Guillermo Lasso, que obteve o segundo lugar, canalizou o voto anti-Correa dos setores da direita tradicional que compartilham algumas de suas teses esgrimidas na campanha como a de diminuir os impostos dos mais ricos, firmar tratados de livre comércio e abrir o país ao investimento estrangeiro privado. Lasso é membro numerário da Opus Dei e mantem relações com José María Aznar, do Partido Popular, da Espanha, que atua na América Latina representando a direita internacional e o capital transnacional.
A campanha
Outro elemento que influenciou os resultados eleitorais foi o desenho da campanha de Correa.

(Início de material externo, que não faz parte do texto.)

(** [sys_write]: as [sys_read], and under the same conditions, with standard input refused, files that are open for
    reading only refused, and standard output and error opened when they are first
    written. *)
Theorem sys_write_spec `{!MemoryLasts S} s k rest O pid p x i buf n :
  here s k pid p x → files_ok k s.2 rest O → room s.2 x i n →
  wp safe_oom (sys_write i buf n) s
    (λ r s', cpu_of s'.1 = cpu_of s.1 ∧
       rw_result k s.2 p x i buf n (i =? 0) ((i =? 1) || (i =? 2)) O_RDONLY r s'.2 ∧
       ∃ k', kst s'.1 k' ∧ same_but_files k k' ∧ files_ok k' s'.2 rest O) noerr.
Proof.
  intros Hh Hfo [Hn Hpos]. eapply wp_mono; [by apply (sys_write_ok s k rest O pid p x)| |done]. tauto.
Qed.

(** C18: [sys_fork], while kernel memory lasts and for a caller that finds its locks free,
    either fails with an error, and then the process table, the file tables of the
    processes and the saved trap frames are as before, as are the locks and the threads;
    what it had opened for the child's handles 0, 1 and 2 may stay open, in no table. Or it
    returns the lowest free process id, and that slot holds a new child of the caller; each
    open handle of the caller is opened again for the child by name and mode, as a file of
    its own at position 0 and not as one shared with the caller; and a new thread starts in
    [child_fork] with a copy of the address space and the caller's trap frame and has the
    child's process id. *)
Theorem sys_fork_spec `{!MemoryLasts S} s k rest O junk pid p x tf child :
  here s k pid p x → files_ok k s.2 rest O → names_ok s.2 →
  Z.of_nat (length (runningprocesses s.2)) = MAX_PROCESSES → process_lock s.2 ≠ 0 →
  wp safe_oom (sys_fork junk child tf) s
    (λ r s', cpu_of s'.1 = cpu_of s.1 ∧
       (r.1 = -1 ∧ r.2 ≠ 0 ∧ undone s.2 s'.2 ∧ (∃ k', kst s'.1 k' ∧ files_ok k' s'.2 rest O ∧ same_but_idle k k') ∨
        r.2 = 0 ∧ lowest_free (runningprocesses s.2) 1 r.1 ∧ r.1 < MAX_PROCESSES ∧
          ∃ k', kst s'.1 k' ∧ forked k s.2 pid x junk child tf r.1 rest O k' s'.2)) noerr.
Proof. intros [] Hfo Hnames Hlen Hpl0. by eapply (sys_fork_ok s k rest O junk pid p x). Qed.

Apesar da grande popularidade do presidente, o movimento Alianza País trabalhou como se não tivesse um só voto e privilegiou a campanha na rua, perto das pessoas, as concentrações em vilas e cidades, o que se complementou com o uso de meios de comunicação e redes sociais. Este movimento acumulou a experiência de oito vitórias eleitorais consecutivas.
Ainda que o triunfo de Correa já fosse previsto, não estava assegurada a maioria na Assembleia Nacional composta por 137 membros, razão pela qual a estratégia do presidente deu atenção especial ao parlamento. “Não me deixem só”, dizia Correa a seus seguidores nos comícios, enquanto pedia o voto para sua lista de deputados. Apesar de alguns candidatos terem sido questionados e também o candidato a vice-presidente, isso não parece ter repercutido nos resultados finais que apontam uma maioria folgada da Alianza País na legislatura. O carisma de Correa influiu mais.
Ampliação da democracia
No início do século XX, se reconheceu o direito de voto para as mulheres. Em 1979, quando o Equador retornou ao regime democrático, se reconheceu esse direito aos analfabetos. Em 2013, graças à nova Constituição, se avançou muito mais na inclusão política. Agora, puderam votar os jovens de 16 a 18 anos, os militares e policiais, os emigrantes, os presos sem sentença executada, os estrangeiros residentes. De acordo com esta política, foram tomadas medidas para que os policiais e motoristas pudessem ajudar às pessoas com problemas de mobilidade e pessoas da terceira idade para que pudessem chegar aos recintos eleitorais.
Este novo triunfo de Correa coloca grandes desafios na direção do cumprimento das propostas do programa de governo 2013-2017 da Alianza País e da resposta às expectativas de uma cidadania cada vez mais protagonista. No horizonte das dívidas pendentes está atacar a concentração escandalosa da terra, a redistribuição da água, a lei de comunicação, o enfrentamento dos grupos monopolistas que concentram a economia, a abertura do diálogo político com os povos indígenas e o combate à corrupção, entre outros.